▶ _TASK GOAL_
Report how many lines of the entries below contain the word "match", and nothing more.

(Collected data entries)
(** The member loop of [validateRoomSeed], with the uids and names seen. *)
Fixpoint validateMembers (owner : UID) (uids : list UID) (names : list string) (present : bool) (l : list Member)
    : result error bool :=
  match l with
  | [] => Ok present
  | m :: r =>
      let? _ := check (negb ((mb_UID m =? 0) || blank (mb_Name m) || negb (String.eqb (TrimSpace (mb_Name m)) (mb_Name m))))
                      (bad_input ": invalid member") in
      let? _ := check (negb (existsb (Z.eqb (mb_UID m)) uids)) (bad_input ": duplicate member uid") in
      let? _ := check (negb (existsb (String.eqb (mb_Name m)) names)) (bad_input ": duplicate member name") in
      validateMembers owner (mb_UID m :: uids) (mb_Name m :: names) (present || (mb_UID m =? owner)) r
  end.
Definition validateRoomSeed (sd : RoomSeed) : result error unit :=
  let? _ := check (negb (blank (sd_ID sd) || blank (sd_DisplayName sd) || blank (sd_HostID sd) || blank (sd_ProjectRoot sd)
                         || (sd_ExecutionOwnerUID sd =? 0) || Nat.eqb (length (sd_Members sd)) 0))
                  (bad_input ": incomplete room seed") in
  let? present := validateMembers (sd_ExecutionOwnerUID sd) [] [] false (sd_Members sd) in
  check present (bad_input ": execution owner is not a member").

Fixpoint insert_members (rid : RoomID) (now : Z) (l : list Member) : StoreTx unit :=
  match l with
  | [] => mret tt
  | m :: r => insert_member rid (mb_UID m) (mb_Name m) now;; insert_members rid now r
  end.
Definition InitializeRoom_tx (sd : RoomSeed) (now : Z) : StoreTx unit :=
  d ← tx_get;
  tx_guard (Nat.eqb (length (rooms d)) 0) (Sentinel ErrAlreadyInitialized);;
  tx_modify (set_rooms (fun l => l ++
    [{| r_id := sd_ID sd; r_display_name := sd_DisplayName sd; r_host_id := sd_HostID sd;
        r_project_path := sd_ProjectRoot sd; r_owner := sd_ExecutionOwnerUID sd; r_thread := None;
        r_status := RoomReady; r_next_seq := 1; r_schema_version := schemaVersion |}]));;
  insert_members (sd_ID sd) now (sd_Members sd).
Definition InitializeRoom (s : Store) (now : Z) (sd : RoomSeed) : Store * result error unit :=
  with_check s (validateRoomSeed sd) (transact s (InitializeRoom_tx sd now)).

Definition FindMember (s : Store) (rid : RoomID) (uid : UID) : result error Member :=
  let? _ := validateRoomID rid in
  let? _ := check (negb (uid =? 0)) (bad_input ": member uid is zero") in
  match find_member (db s) rid uid with
  | Some m => Ok {| mb_UID := m_uid m; mb_Name := m_username m |}
  | None => match find_room (db s) rid with
            | Some _ => Err (Sentinel ErrMemberNotFound)
            | None => Err (Sentinel ErrRoomNotFound)
            end
  end.

(** ** Acceptance *)

Definition zero_event : DurableEvent :=
  {| ev_Seq := 0; ev_Kind := ""; ev_ActorUID := 0; ev_Payload := JNull; ev_CreatedAt := 0 |}.

Definition accepted_payload (cid : ClientMessageID) (mid : Z) (kind : MessageKind) (body : string) (st : RequestState) : json :=
  JObj [("client_message_id", JStr cid); ("message_id", JInt mid); ("kind", JStr (MessageKind_string kind));
        ("body", JStr body); ("state", JStr (RequestState_string st))].

(** A repeated command: the stored acceptance, or a conflict. *)
Definition accept_duplicate (rid : RoomID) (actor : Actor) (cid : ClientMessageID) (kind : MessageKind) (hash : string)
    (m : storedMessage) : StoreTx (Acceptance * bool) :=
  tx_guard (bool_decide (sm_kind m = kind) && (sm_actorUID m =? ac_UID actor) && String.eqb (sm_payloadHash m) hash)
           (Sentinel ErrIdempotencyConflict);;
  e ← loadEventTx rid (sm_acceptedSeq m);
  mret ({| acc_MessageID := sm_id m; acc_ClientMessageID := cid; acc_Seq := sm_acceptedSeq m; acc_State := sm_state m;
           acc_ErrorCode := sm_errorCode m; acc_Duplicate := true; acc_Event := e |}, false).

▶ _RESULT BELOW_
4